Case Study:

India’s national power grid supplies electricity to millions of homes, industries, and transport systems. Most electrical energy generated at power plants is Alternating Current (AC), which changes direction periodically at a frequency of 50 Hz in India. AC power is transmitted through high-voltage transmission lines and then stepped down for domestic use. 

One major reason AC is widely used is its compatibility with transformers, which can easily step voltage up or down. When electricity is transmitted over long distances, the voltage is increased to hundreds of kilovolts to reduce current. According to the relation (P = VI), transmitting power at higher voltage reduces current, which significantly reduces transmission losses because power loss in wires is proportional to (I^2R).

However, modern power systems also use High Voltage Direct Current (HVDC) technology in certain situations. For example, India operates HVDC links such as long-distance transmission corridors connecting remote hydroelectric or renewable energy sources to major cities. HVDC systems can be more efficient for very long distances (over several hundred kilometres) because they avoid issues such as reactive power losses and skin effect that occur in AC lines. 

Consider a simplified scenario: a power station needs to transmit 500 MW of power to a city located 800 km away. Engineers must decide whether to use high-voltage AC transmission or HVDC transmission. AC systems are easier to integrate into the existing grid and use cheaper equipment like transformers. However, HVDC systems may reduce losses over extremely long distances but require expensive converter stations to convert AC to DC and back again. 

Thus, engineers must evaluate efficiency, cost, grid compatibility, and transmission distance before choosing between AC and DC systems.

Questions

Section A - MCQs

1. Why is high voltage used during long-distance AC power transmission?
A. To increase current in transmission lines
B. To reduce energy loss due to resistance
C. To increase resistance of wires
D. To eliminate transformers

2. If power transmitted is constant, increasing the voltage will:
A. Increase current proportionally
B. Decrease current in the transmission line
C. Keep current unchanged
D. Increase power loss

3. HVDC transmission is often preferred over HVAC for very long distances mainly because:
A. It completely eliminates electrical resistance
B. It avoids reactive power losses and can transmit power efficiently over long distances
C. It requires no conversion equipment
D. It operates without voltage

4. Which device allows AC voltage to be easily stepped up or stepped down in transmission systems?
A. Rectifier
B. Transformer
C. Capacitor
D. Inductor

Section B - Short Answer Questions

1. Explain why high voltage reduces power loss in transmission lines using the relation (P = VI). 

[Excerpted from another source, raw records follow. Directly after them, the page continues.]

(* ===== verification/HandlerCtx.v ===== *)
(** * What a handler is given (lib/handler-ctx.js, lib/countinghouse-util.js,
    lib/redis-api.js)

    The members of [ctx] that CtxCall.v does not have: who called, the device
    and the action, the headers, the job, the log and redis; and what becomes of
    a job's progress, a log entry and a redis command in the worker and on the
    main thread. *)
From Stdlib Require Import ZArith Lia Ascii String.
From stdpp Require Import prelude strings.
From S2P Require Import Prelude Json Errors Session Calls CtxCall.

Set Default Proof Using "Type".

(** ** The caller *)

Definition or_null (v : jsval) : jsval := if is_nullish v then JNull else v.
Definition is_true (v : jsval) : bool := match v with JBool true => true | _ => false end.

(** [callerIdentityOf], of a session as it is seen or of the identity sent in its
    place. *)
Definition callerIdentityOf (s : jsval) : jsval :=
  if is_nullish s || negb (is_object s) then JObj [("apiKey", JNull); ("userName", JNull); ("isAdmin", JBool false)]
  else JObj [("apiKey", or_null (jget "appKey" s)); ("userName", or_null (jget "username" s)); ("isAdmin", JBool (is_true (jget "isAdmin" s)))].

(** [wireIdentityOf], of any value. *)
Definition wireIdentity (s : jsval) : jsval :=
  if is_nullish s || negb (is_object s) then JNull
  else JObj [("appKey", or_null (jget "appKey" s)); ("username", or_null (jget "username" s)); ("isAdmin", JBool (is_true (jget "isAdmin" s)))].

(** ** The context *)

(** The thread and the options the helpers look at. *)
Record place := mkPlace { workerThread : bool; isMainThread : bool; debug : bool; deviceLogEntrySize : jsval }.

(** A progress: a whole number, a number strictly between [z] and [z + 1], NaN,
    or no number. *)
Inductive progress := Whole (z : Z) | Between (z : Z) | NotANumber | NoNumber.

Inductive effect :=
| SendJobProgress (jobID : jsval) (p : progress)
| SendGetJobInfo (jobID : jsval)
| SendDeviceLog (deviceID : jsval) (data : jsval) (timestamp : Z)
| RedisMulti (commands : list (string * list jsval))
| Printed (data : jsval)
| SendRedisCommand (op : string) (data : list jsval)
| RunRedis (op : string) (args : list jsval)
| RedisReply (msgID : jsval) (errMsg : string)
| CallsBack (errMsg : string).

(** The device as the helpers see it: a [CHDevice] or another value. *)
Record device_view := mkView { v_chdevice : bool; v_deviceID : jsval; v_spec : jsval }.

Record handler_ctx := mkCtx {
  x_caller : jsval; x_device : jsval; x_serviceID : jsval; x_actionName : jsval; x_httpHeaders : jsval;
  x_job : option jsval; x_debug : bool
}.

(** [buildCtx]: [device] may be missing, [args] and [opts] be anything. *)
Definition buildCtx (w : place) (device : option device_view) (args o : jsval) : handler_ctx :=
  let member k v := or_null (jget k v) in
  mkCtx (callerIdentityOf (jget "ctx" args))
    (JObj [("deviceID", match device with Some d => v_deviceID d | None => JNull end);
           ("friendlyName", match device with
                            | Some d => if is_nullish (v_spec d) || is_nullish (jget "device" (v_spec d)) then JNull
                                        else jget "friendlyName" (jget "device" (v_spec d))
                            | None => JNull
                            end)])
    (member "serviceID"%string o) (member "actionName"%string o) (member "httpHeaders"%string args)
    (if is_nullish (jget "jobID" args) then None else Some (jget "jobID" args))
    (debug w).

(** ** The job *)

Definition is_id (v : jsval) : bool := match v with JStr _ | JNum _ | JFrac _ => true | _ => false end.

(** [progress < 0 || progress > 100] *)
Definition out_of_range (p : progress) : bool :=
  match p with Whole z => (z <? 0)%Z || (100 <? z)%Z | Between z => (z <? 0)%Z || (100 <=? z)%Z | _ => false end.

Definition jobProgress (w : place) (jobID : jsval) (p : progress) : list effect :=
  if negb (workerThread w) && isMainThread w then []
  else if negb (is_id jobID) then []
  else match p with
       | NoNumber => []
       | _ => if out_of_range p then []
              else if negb (workerThread w) && negb (isMainThread w) then [SendJobProgress jobID p] else []
       end.

Definition jobInfo (w : place) (jobID : jsval) : list effect :=
  if isMainThread w then [CallsBack "cannot work in main thread and single-thread mode"]
  else if negb (is_id jobID) then [CallsBack ("invalid jobID: " +:+ js_text jobID +:+ ". must be string or number type")]
  else [SendGetJobInfo jobID].

(** ** The log *)

Section log.
(** json-stringify-safe, and the clock. *)
Context (stringify : jsval -> string) (now : Z).

Definition log_text (entry : jsval) : jsval := if is_object entry then JStr (stringify entry) else entry.
Definition no_id (deviceID : jsval) : bool := is_nullish deviceID || strict_eq deviceID (JStr "").

(** The lists of a device's log, each kept to its newest entries. *)
Definition log_commands (w : place) (deviceID data : jsval) (timestamp : Z) : list (string * list jsval) :=
  let log := JStr ("devicelog:" +:+ js_text deviceID) in
  let stamps := JStr ("devicelogtimestamp:" +:+ js_text deviceID) in
  [("lpush", [log; data]); ("lpush", [stamps; JNum timestamp]);
   ("ltrim", [log; JNum 0; deviceLogEntrySize w]); ("ltrim", [stamps; JNum 0; deviceLogEntrySize w])]%string.

Definition deviceLog (w : place) (d : device_view) (entry : jsval) : list effect :=
  if negb (v_chdevice d) || no_id (v_deviceID d) then []
  else if debug w then [Printed (log_text entry)]
  else if isMainThread w then [RedisMulti (log_commands w (v_deviceID d) (log_text entry) now)]
  else [SendDeviceLog (v_deviceID d) (log_text entry) now].

(** [__deviceLogWithID], for a worker's message. *)
Definition deviceLogWithID (w : place) (deviceID entry : jsval) (timestamp : Z) : list effect :=
  if no_id deviceID then []
  else if debug w then [Printed (log_text entry)]
  else if isMainThread w then [RedisMulti (log_commands w deviceID (log_text entry) timestamp)]
  else [CallsBack "this should be called from main thread"].
End log.

(** ** Redis *)

Section redis.
(** The commands of the redis client package. *)
Context (redisCommands : list string).

Definition supportedCommands : list string :=
  ["hmget"; "hmset"; "pexpire"; "get"; "set"; "lpush"; "rpush"; "lrange"; "llen"; "hget"; "hset"; "hdel"; "del"; "ltrim"; "mget";
   "hgetall"; "zadd"; "zrange"; "zrem"; "zlen"; "zrange"; "multi"; "exec"]%string.
(** [_.intersection(redisCommands.list, supportedCommands)], each once. *)
Definition commands : list string := remove_dups (List.filter (fun c => includes c supportedCommands) redisCommands).

Definition isCommand (op : jsval) : bool := match op with JStr s => includes s commands | _ => false end.

(** A method of the client: in a worker it is sent to the main thread. *)
Definition client_method (w : place) (op : string) (args : list jsval) : list effect :=
  if isMainThread w then [RunRedis op args] else [SendRedisCommand op args].

(** 'rediscommand' of a worker, on the main thread. *)
Definition on_rediscommand (w : place) (msgID op : jsval) (data : list jsval) : list effect :=
  if isCommand op then client_method w (js_text op) [JArr data]
  else [RedisReply msgID (stake 64 (js_text op) +:+ " is not a supported redis command")].
End redis.

(** ** What reaches the main thread is the handler's own *)

Lemma or_null_again v : or_null (or_null v) = or_null v.
Proof. unfold or_null. destruct (is_nullish v) eqn:E; [done|]. by rewrite E. Qed.

(** The identity a worker is sent tells its handlers what the session would. *)
Lemma identity_crosses s : callerIdentityOf (wireIdentity s) = callerIdentityOf s.
Proof.
  unfold callerIdentityOf at 2, wireIdentity. destruct (is_nullish s || negb (is_object s)) eqn:E; [done|].
  unfold callerIdentityOf. cbn. rewrite !or_null_again. by destruct (is_true (jget "isAdmin" s)).
Qed.

Definition session_view (s : Session.session) : jsval :=
  JObj [("appKey", s_appKey s); ("username", s_username s); ("isAdmin", JBool (s_isAdmin s))]%string.

Lemma wire_view s : wireIdentityOf s = wireIdentity (session_view s).
Proof. unfold wireIdentityOf, wireIdentity, or_null. cbn. by destruct (s_isAdmin s). Qed.

Lemma supported_commands redisCommands op : isCommand redisCommands op = true -> exists name, op = JStr name /\ name ∈ supportedCommands.
Proof.
  destruct op as [| | | | |name| |]; try done. unfold isCommand, includes, commands. rewrite bool_decide_eq_true, elem_of_remove_dups.
  intros H. exists name. split; [done|]. apply list_elem_of_In, filter_In in H as [_ H]. by apply bool_decide_eq_true in H.
Qed.

(** A module worker, as lib/sandbox.js sets its options. *)
Definition in_worker (debug : bool) (size : jsval) : place := mkPlace false false debug size.
Definition on_main (w : place) : place := mkPlace (workerThread w) true (debug w) (deviceLogEntrySize w).

(** A handler's [ctx] names the caller the main thread's session has,
    whatever it is, though only a copy of three members crosses to the worker.
    It has a job exactly when the call is of one, and all it can report is that
    job's progress, between 0 and 100 (or NaN, which no comparison stops). Its
    log is its own device's, and of a worker's redis commands the main thread
    runs those of the list and no other, with their arguments: anything else is
    answered with an error. *)
Theorem handler_reaches_its_own debug size device args o :
  let w := in_worker debug size in
  let x := buildCtx w device args o in
  (forall s kvs, x_caller (buildCtx w device (with_ctx (JObj kvs) s) o) = callerIdentityOf (session_view s)) /\
  (x_job x = None <-> is_nullish (jget "jobID" args) = true) /\
  (forall jobID p, x_job x = Some jobID -> forall e, e ∈ jobProgress w jobID p ->
     e = SendJobProgress (jget "jobID" args) p /\ (p = NotANumber \/ out_of_range p = false)) /\
  (forall stringify now d entry e, e ∈ deviceLog stringify now w d entry ->
     v_chdevice d = true /\ (e = Printed (log_text stringify entry) \/ e = SendDeviceLog (v_deviceID d) (log_text stringify entry) now)) /\
  (forall redisCommands msgID op data e, e ∈ on_rediscommand redisCommands (on_main w) msgID op data ->
     (exists name, op = JStr name /\ name ∈ supportedCommands /\ e = RunRedis name [JArr data]) \/
     isCommand redisCommands op = false /\ e = RedisReply msgID (stake 64 (js_text op) +:+ " is not a supported redis command")).
Proof.
  cbn zeta. split; [|split; [|split; [|split]]].
  - intros s kvs. cbn [x_caller buildCtx with_ctx]. cbn [jget]. rewrite assoc_set_lookup. cbn [String.eqb Ascii.eqb Bool.eqb]. by rewrite wire_view, identity_crosses.
  - cbn. by destruct (is_nullish (jget "jobID" args)).
  - intros jobID p. cbn [x_job buildCtx]. destruct (is_nullish (jget "jobID" args)); [done|]. intros [= <-] e. unfold jobProgress. cbn [workerThread isMainThread in_worker negb andb].
    destruct (is_id _); [|by intros ?%not_elem_of_nil]. cbn [negb].
    destruct p; try (by intros ?%not_elem_of_nil); (destruct (out_of_range _) eqn:Er; [by intros ?%not_elem_of_nil|]); intros ->%list_elem_of_singleton; auto.
  - intros stringify now d entry e. unfold deviceLog. destruct (v_chdevice d); [|by intros ?%not_elem_of_nil]. cbn [negb orb].
    destruct (no_id _); [by intros ?%not_elem_of_nil|]. cbn. destruct debug; intros ->%list_elem_of_singleton; auto.
  - intros redisCommands msgID op data e. unfold on_rediscommand. destruct (isCommand redisCommands op) eqn:Ec.
    + apply supported_commands in Ec as (name & -> & Hn). intros ->%list_elem_of_singleton. left. by exists name.
    + intros ->%list_elem_of_singleton. by right.
Qed.

(** The check of a progress lets NaN through. *)
Example nan_progress_sent debug size : jobProgress (in_worker debug size) (JStr "1") NotANumber = [SendJobProgress (JStr "1") NotANumber].
Proof. reflexivity. Qed.

(** What the main thread keeps for a worker's log entry is under any id the
    message has: nothing asks whose device it is. *)
Example log_of_any_device stringify size :
  deviceLogWithID stringify (mkPlace true true false size) (JStr "another's") (JStr "entry") 0 =
  [RedisMulti [("lpush", [JStr "devicelog:another's"; JStr "entry"]); ("lpush", [JStr "devicelogtimestamp:another's"; JNum 0]);
               ("ltrim", [JStr "devicelog:another's"; JNum 0; size]); ("ltrim", [JStr "devicelogtimestamp:another's"; JNum 0; size])]]%string.
Proof. reflexivity. Qed.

2. Why are transformers suitable for AC but not for DC systems? 

3. State two advantages and one limitation of HVDC transmission systems.

Section C - Long Answer Question

1. A power plant must transmit 200 MW of electrical power to a city.

Case A: Transmission voltage = 20 kV
Case B: Transmission voltage = 200 kV

1. Calculate the current in both cases using (P = VI).
2. Explain how increasing voltage affects power loss in the line.
3. Based on your calculations, justify why power companies prefer high-voltage transmission systems.

Answer Key

MCQ Answers:

1. B
2. B
3. B
4. B

Section B Answers

1. High voltage reduces power loss

Given (P = VI)

For constant power:
If voltage increases --> current decreases.

Since power loss in wires is P_loss = I^2R

Lower current --> much smaller energy loss.

2. Transformers and AC

• Transformers work on electromagnetic induction, which requires a changing magnetic field.
• AC current continuously changes direction, producing a changing magnetic field.
• DC produces a constant current, so it cannot induce changing flux in the transformer core.

3. HVDC advantages and limitation

Advantages:

• Lower losses for extremely long transmission distances.
• No reactive power or frequency synchronization issues.

Limitation:

• Requires expensive converter stations to convert AC to DC and back.

Section C Solution

Given:

Power P = 200 MW = 200 * 10⁶ W

Case A

Voltage V = 20 kV = 2 *10⁴ V

I = P / V
I = 200 * 10⁶ / 2 * 10⁴
I = 10,000 A

Case B

Voltage V = 200 kV = 2 * 10⁵ V

I = 200* 10⁶  / 2*10⁵
I = 1000 A

Interpretation

• Current reduced from 10,000 A --> 1,000 A.
• Since power loss P_loss = I^2R, reducing current drastically reduces heat loss.
• Therefore, high-voltage transmission is more efficient.